Zine review: ‘Hellebore – The Unveiling issue’

“The veil between the worlds is thinning.”

Whether Hellebore editor Maria J Perez Cuervo is referring to Samhain specifically, or knows something we don’t, I’m not sure. But I do know that there’s no more appropriate time of year to consider the barrier between this world and others.

Issue 8’s tutelary spirit is William Blake as it explores those who have peered through the doors of perception, what fates may await those who do, and what may be found there.

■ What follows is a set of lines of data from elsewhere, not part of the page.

(** * Video export pipeline of the storyboard editor (VideoEditor.tsx)

    A shallow embedding of the client-side export code: the greedy
    subtitle wrapper [drawWrappedText], the cover-fit and subtitle
    geometry of the per-shot compositor, the export run
    [handleExportVideo] with its recorder session, and the preview
    playback clock.

    Conventions of the embedding.
    - A JavaScript string is its sequence of UTF-16 code units
      ([text.split('')] yields exactly these).
    - JavaScript numbers are modelled as exact rationals ([Q]); integer
      valued ones (indices, pixel sizes, milliseconds) sit in [Z].
    - Host objects (canvas context, [Image], [MediaRecorder], timers) are
      represented by the calls made on them, collected in a trace, and by
      an environment record that supplies what the host answers. *)

From Stdlib Require Import ZArith QArith Qround List Bool Lia Lqa Arith.
Import ListNotations.

Local Open Scope Q_scope.

(* ------------------------------------------------------------------ *)
(** ** JavaScript strings *)

Module JsString.

(** One UTF-16 code unit. *)
Definition code_unit := N.

Definition jsstring := list code_unit.

(** [0xD800 .. 0xDBFF]: first half of a surrogate pair. *)
Definition is_high_surrogate (c : code_unit) : bool :=
  ((55296 <=? c) && (c <=? 56319))%N.

(** [0xDC00 .. 0xDFFF]: second half of a surrogate pair. *)
Definition is_low_surrogate (c : code_unit) : bool :=
  ((56320 <=? c) && (c <=? 57343))%N.

(** Truthiness of an optional string: [undefined] and [''] are falsy. *)
Definition truthy (s : option jsstring) : bool :=
  match s with
  | Some (_ :: _) => true
  | _ => false
  end.

End JsString.
Import JsString.

(** [a > b] on numbers. *)
Definition Qgtb (a b : Q) : bool := negb (Qle_bool a b).

(* ------------------------------------------------------------------ *)
(** ** The greedy wrapper *)

Module TextWrapper.

Section Wrap.

(** [ctx.measureText(s).width] at the font currently set. *)
Variable measureText : jsstring -> Q.
Variable maxWidth : Q.

(** The [for] loop of [drawWrappedText]: [n] is the loop index,
    [line] and [lines] the two mutable locals. *)
Fixpoint wrapLoop (chars : list code_unit) (n : nat)
         (line : jsstring) (lines : list jsstring)
  : jsstring * list jsstring :=
  match chars with
  | [] => (line, lines)
  | c :: rest =>
      let testLine := line ++ [c] in
      if Qgtb (measureText testLine) maxWidth && (0 <? n)%nat
      then wrapLoop rest (S n) [c] (lines ++ [line])
      else wrapLoop rest (S n) testLine lines
  end.

(** The array [lines] after the final [lines.push(line)]. *)
Definition wrapLines (text : jsstring) : list jsstring :=
  let '(line, lines) := wrapLoop text 0 [] [] in
  lines ++ [line].

(** The measuring loop written inline in the export path; it keeps
    only the counter. *)
Fixpoint countLoop (chars : list code_unit) (n : nat)
         (line : jsstring) (lineCount : Z) : jsstring * Z :=
  match chars with
  | [] => (line, lineCount)
  | c :: rest =>
      let testLine := line ++ [c] in
      if Qgtb (measureText testLine) maxWidth && (0 <? n)%nat
      then countLoop rest (S n) [c] (lineCount + 1)%Z
      else countLoop rest (S n) testLine lineCount
  end.

Definition countLines (text : jsstring) : Z :=
  snd (countLoop text 0 [] 1%Z).

(** A line is acceptable when it fits the budget or is one code unit
    that alone is wider than the budget. *)
Definition fits_or_single (l : jsstring) : Prop :=
  measureText l <= maxWidth
  \/ exists c, l = [c] /\ maxWidth < measureText [c].

(** Two consecutive lines cut a surrogate pair in the middle. *)
Definition cuts_pair (l1 l2 : jsstring) : bool :=
  match rev l1, l2 with
  | h :: _, lo :: _ => is_high_surrogate h && is_low_surrogate lo
  | _, _ => false
  end.

Fixpoint splits_character (ls : list jsstring) : bool :=
  match ls with
  | l1 :: ((l2 :: _) as tl) => cuts_pair l1 l2 || splits_character tl
  | _ => false
  end.

(** Loop invariant for the width bound: before the first code unit
    the line is empty; afterwards it fits or is a single unit. *)
Definition line_ok (n : nat) (line : jsstring) : Prop :=
  (n = 0%nat /\ line = [])
  \/ ((0 < n)%nat /\ (measureText line <= maxWidth \/ exists c, line = [c])).

(** One character (code point): a single code unit or a surrogate
    pair. *)
Definition single_character (l : jsstring) : Prop :=
  (exists c, l = [c])
  \/ (exists h lo, l = [h; lo]
                   /\ is_high_surrogate h = true
                   /\ is_low_surrogate lo = true).

(** The width bound with characters as the unbreakable units: every
    line fits or is one over-wide character, and no character is
    cut. *)
Definition bounded_unsplit (text : jsstring) : Prop :=
  Forall (fun l => measureText l <= maxWidth
                   \/ (single_character l /\ maxWidth < measureText l))
         (wrapLines text)
  /\ splits_character (wrapLines text) = false.

End Wrap.

(** A sample metric: 10 px per code unit, 20 px for a complete
    surrogate pair (a wide glyph), 10 px for a lone surrogate (the
    replacement glyph). *)
Fixpoint glyphWidth (s : jsstring) : Q :=
  match s with
  | [] => 0
  | c :: tl =>
      match tl with
      | lo :: rest =>
          if is_high_surrogate c && is_low_surrogate lo
          then 20 + glyphWidth rest
          else 10 + glyphWidth tl
      | [] => 10
      end
  end.

End TextWrapper.

(* ------------------------------------------------------------------ *)
(** ** Canvas calls and per-shot compositing *)

Module Canvas.

(** Values assigned to [fillStyle] / [strokeStyle].  A gradient is the
    object made by [createLinearGradient(x0, y0, x1, y1)] with its
    colour stops (offset, alpha of black). *)
Inductive style :=
| Black
| Grey333
| White
| LinearGradient (x0 y0 x1 y1 : Q) (stops : list (Q * Q)).

(** The [Image] element after its load settled. *)
Record HostImage := {
  naturalWidth : Z;
  imgWidth : Z;
  imgHeight : Z
}.

Inductive op :=
| SetFillStyle (s : style)
| FillRect (x y w h : Q)
| DrawImage (img : HostImage) (dx dy dw dh : Q)
| SetFont (px : Z)                 (* `bold ${px}px sans-serif` *)
| SetFontMissing                   (* "bold 60px sans-serif" *)
| SetTextAlignCenter
| SetTextBaselineTop
| SetStrokeStyle (s : style)
| SetLineWidth (w : Q)
| StrokeText (s : jsstring) (x y : Q)
| FillText (s : jsstring) (x y : Q)
| FillTextMissing (x y : Q).       (* fillText("Missing Image", x, y) *)

End Canvas.
Import Canvas.

Module Compositor.

Record CoverFit := {
  drawW : Q;
  drawH : Q;
  offsetX : Q;
  offsetY : Q
}.

(** The object-cover branch of the export loop.  [x / 0] is [0] in
    [Q], so the embedding follows the source only for non-zero
    divisors ([img.height], [height], [imgRatio]). *)
Definition coverFit (img : HostImage) (width height : Z) : CoverFit :=
  let imgRatio := inject_Z (imgWidth img) / inject_Z (imgHeight img) in
  let canvasRatio := inject_Z width / inject_Z height in
  if Qgtb imgRatio canvasRatio then
    let drawH := inject_Z height in
    let drawW := inject_Z height * imgRatio in
    {| drawW := drawW; drawH := drawH;
       offsetX := (inject_Z width - drawW) / 2; offsetY := 0 |}
  else
    let drawW := inject_Z width in
    let drawH := inject_Z width / imgRatio in
    {| drawW := drawW; drawH := drawH;
       offsetX := 0; offsetY := (inject_Z height - drawH) / 2 |}.

(** [lines.forEach((l, idx) => { strokeText; fillText })]. *)
Fixpoint drawLines (ls : list jsstring) (idx : Z) (x y lineHeight : Q)
  : list op :=
  match ls with
  | [] => []
  | l :: rest =>
      StrokeText l x (y + inject_Z idx * lineHeight)
      :: FillText l x (y + inject_Z idx * lineHeight)
      :: drawLines rest (idx + 1)%Z x y lineHeight
  end.

Definition drawWrappedText (measureText : jsstring -> Q)
           (text : jsstring) (x y maxWidth lineHeight : Q) : list op :=
  drawLines (TextWrapper.wrapLines measureText maxWidth text) 0 x y lineHeight.

Section Frame.

(** [measure px s]: width of [s] in `bold ${px}px sans-serif`. *)
Variable measure : Z -> jsstring -> Q.
Variables width height : Z.

Definition fontSize : Z := Qfloor (inject_Z height * 0.04).
Definition lineHeight : Q := inject_Z fontSize * 1.35.
Definition maxWidth : Q := inject_Z width * 0.85.
Definition textX : Q := inject_Z width / 2.

(** [lineCount] of the inline loop; [tempCtx] is the same context
    object as [ctx], with the same font. *)
Definition lineCount (dialogue : jsstring) : Z :=
  TextWrapper.countLines (measure fontSize) maxWidth dialogue.

Definition startY (dialogue : jsstring) : Q :=
  let totalTextH := inject_Z (lineCount dialogue) * lineHeight in
  inject_Z height - (inject_Z height * 0.08) - totalTextH.

(** Step 3 of the loop body, taken when [shot.dialogue] is truthy. *)
Definition drawSubtitles (dialogue : jsstring) : list op :=
  let strapHeight := inject_Z height * 0.25 in
  [ SetFillStyle
      (LinearGradient 0 (inject_Z height - strapHeight) 0 (inject_Z height)
         [(0, 0); (0.3, 0.6); (1, 0.9)]);
    FillRect 0 (inject_Z height - strapHeight) (inject_Z width) strapHeight;
    SetFont fontSize;
    SetFillStyle White;
    SetTextAlignCenter;
    SetTextBaselineTop;
    SetStrokeStyle Black;
    SetLineWidth 3;
    SetFont fontSize ]
  ++ drawWrappedText (measure fontSize) dialogue textX (startY dialogue)
       maxWidth lineHeight.

(** Step 2: background, then the image or the placeholder. *)
Definition drawPicture (img : HostImage) : list op :=
  [ SetFillStyle Black;
    FillRect 0 0 (inject_Z width) (inject_Z height) ]
  ++ (if (naturalWidth img >? 0)%Z then
        let f := coverFit img width height in
        [ DrawImage img (offsetX f) (offsetY f) (drawW f) (drawH f) ]
      else
        [ SetFillStyle Grey333;
          FillRect 0 0 (inject_Z width) (inject_Z height);
          SetFillStyle White;
          SetFontMissing;
          SetTextAlignCenter;
          FillTextMissing (inject_Z width / 2) (inject_Z height / 2) ]).

(** Steps 2 and 3 for one shot. *)
Definition compositeFrame (img : HostImage) (dialogue : option jsstring)
  : list op :=
  drawPicture img
  ++ match dialogue with
     | Some d => if truthy dialogue then drawSubtitles d else []
     | None => []
     end.

(** The [y] coordinates at which text is filled, in drawing order. *)
Fixpoint filledLines (ops : list op) : list (jsstring * Q) :=
  match ops with
  | [] => []
  | FillText s _ y :: rest => (s, y) :: filledLines rest
  | _ :: rest => filledLines rest
  end.

End Frame.

End Compositor.

(* ------------------------------------------------------------------ *)
(** ** Shots and the application's shot list *)

Module Shots.

Inductive AspectRatio := SQUARE | PORTRAIT | LANDSCAPE | CINEMATIC | CLASSIC.

Record Shot := {
  id : jsstring;
  sceneId : option jsstring;
  originalScriptSegment : jsstring;
  dialogue : option jsstring;
  visualAction : jsstring;
  cameraAngle : jsstring;
  img2vidPrompt : jsstring;
  imageUrl : option jsstring;
  videoUrl : option jsstring;
  isLoading : bool;
  isError : bool
}.

(** Array objects live in a heap addressed by allocation order; the
    application state [shots] is a cell holding the address of the
    current array.  The [storyboard] prop seen by a render, and by
    every closure made in that render, is such an address. *)
Definition loc := nat.

Record Store := {
  heap : list (list Shot);
  shotsCell : loc
}.

Definition readArray (st : Store) (l : loc) : list Shot :=
  nth l (heap st) [].

(** [setShots(prev => f(prev))] and [setShots(value)] (a constant
    [f]): every update in App.tsx builds a new array ([prev.map(...)],
    a literal) and stores its address; no array is written in place. *)
Definition setShots (f : list Shot -> list Shot) (st : Store) : Store :=
  {| heap := heap st ++ [f (readArray st (shotsCell st))];
     shotsCell := length (heap st) |}.

Definition applyUpdates (fs : list (list Shot -> list Shot)) (st : Store)
  : Store :=
  fold_left (fun s f => setShots f s) fs st.

End Shots.
Import Shots.

(* ------------------------------------------------------------------ *)
(** ** The export run *)

Module ExportPipeline.

(** What [img.src] is set to. *)
Inductive ImageSrc :=
| ShotUrl (u : jsstring)
| PlaceholderUrl (w h : Z).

I recently reviewed the British Library’s The Horned God: Weird Tales of the Great God Pan. There’s a satisfying synchronicity between that book and the excellent article here by Katy Soar. Entitled, with happy inevitability, ‘The Piper at the Gates of Dawn’, Soar explores music’s role in the revelation of the sacred, and the manner in which two fragile 60s visionaries – Pink Floyd’s wayward genius Syd Barrett and Brian Jones, founder of the Rolling Stones – helped make the “music of the 60s…prove to be a grove in which to worship Pan”. Barrett “believed he had looked beyond the veil and encountered Pan himself in Grantchester Meadows”, and to his contemporaries (while, admittedly, on LSD) Jones “appeared as Pan, an urbane satyr”. We now view both of these figures, for slightly different reasons, as “doomed” but at the height of their powers would have appeared quite the opposite. This article returns them to their contemporary status.

Although the respective fates of Barrett and Jones should be a reminder for all such travellers to tread carefully, Catherine Winter and Finn Robinson’s ‘The Entheogenic Garden’ is a handy primer to which Northern Hemisphere plants would let you, too, break on through to the other side.

Nadia Choucha looks at surrealist Leonora Carrington and how her life and art were dedicated (and not always by choice) to bringing back revelations from journeys initiated by magic, madness and therapy. In a related vein, I enjoyed James Machin’s examination of David Rudkin’s classic, powerful drama Penda’s Fen through the prism of Joseph Campbell and the Native American “Vision Quest”, and Verity Holloway’s exploration the life and works of Dante Gabriel Rossetti.

There’s a warning to those who may go beyond the veil in search of Faeries, in John Reppion’s study of the history and folklore (and there’s not always a distinction between the two) of “fairy ointment”. Elsewhere there is the fascinating tale of the Devon plumber’s son who fooled the publishing world with his “autobiographical” tale of a Tibetan Lama. Perez Cuervo recounts this curious episode from the 1950s which is even stranger than it sounds: Cyril Henry Hoskin was a hoaxer in the eyes of the world, but through an act of self-creation continued to live “as” T. Lobsang Rampa for decades until his death. If the “hoaxer” believes it, is it really a hoax?

Finally Rob Young, whose The Magic Box is a must-read, looks at the anarchic power of folk music. (My one complaint is that he repeatedly conflates ‘England’ with ‘Britain’, i.e. “the British landscape…the idea that there are two Englands…”: ‘England’ and ‘Britain’ are not interchangeable concepts; they are not the same thing.)

Hellebore is a superbly-produced zine with a distinctive style and academic rigour, and this issue drips with a blend of psychedelic art reminiscent of Peter Max, and the familiar art-nouveau style of previous issues, courtesy of Nathaniel Hébert. Highly recommended.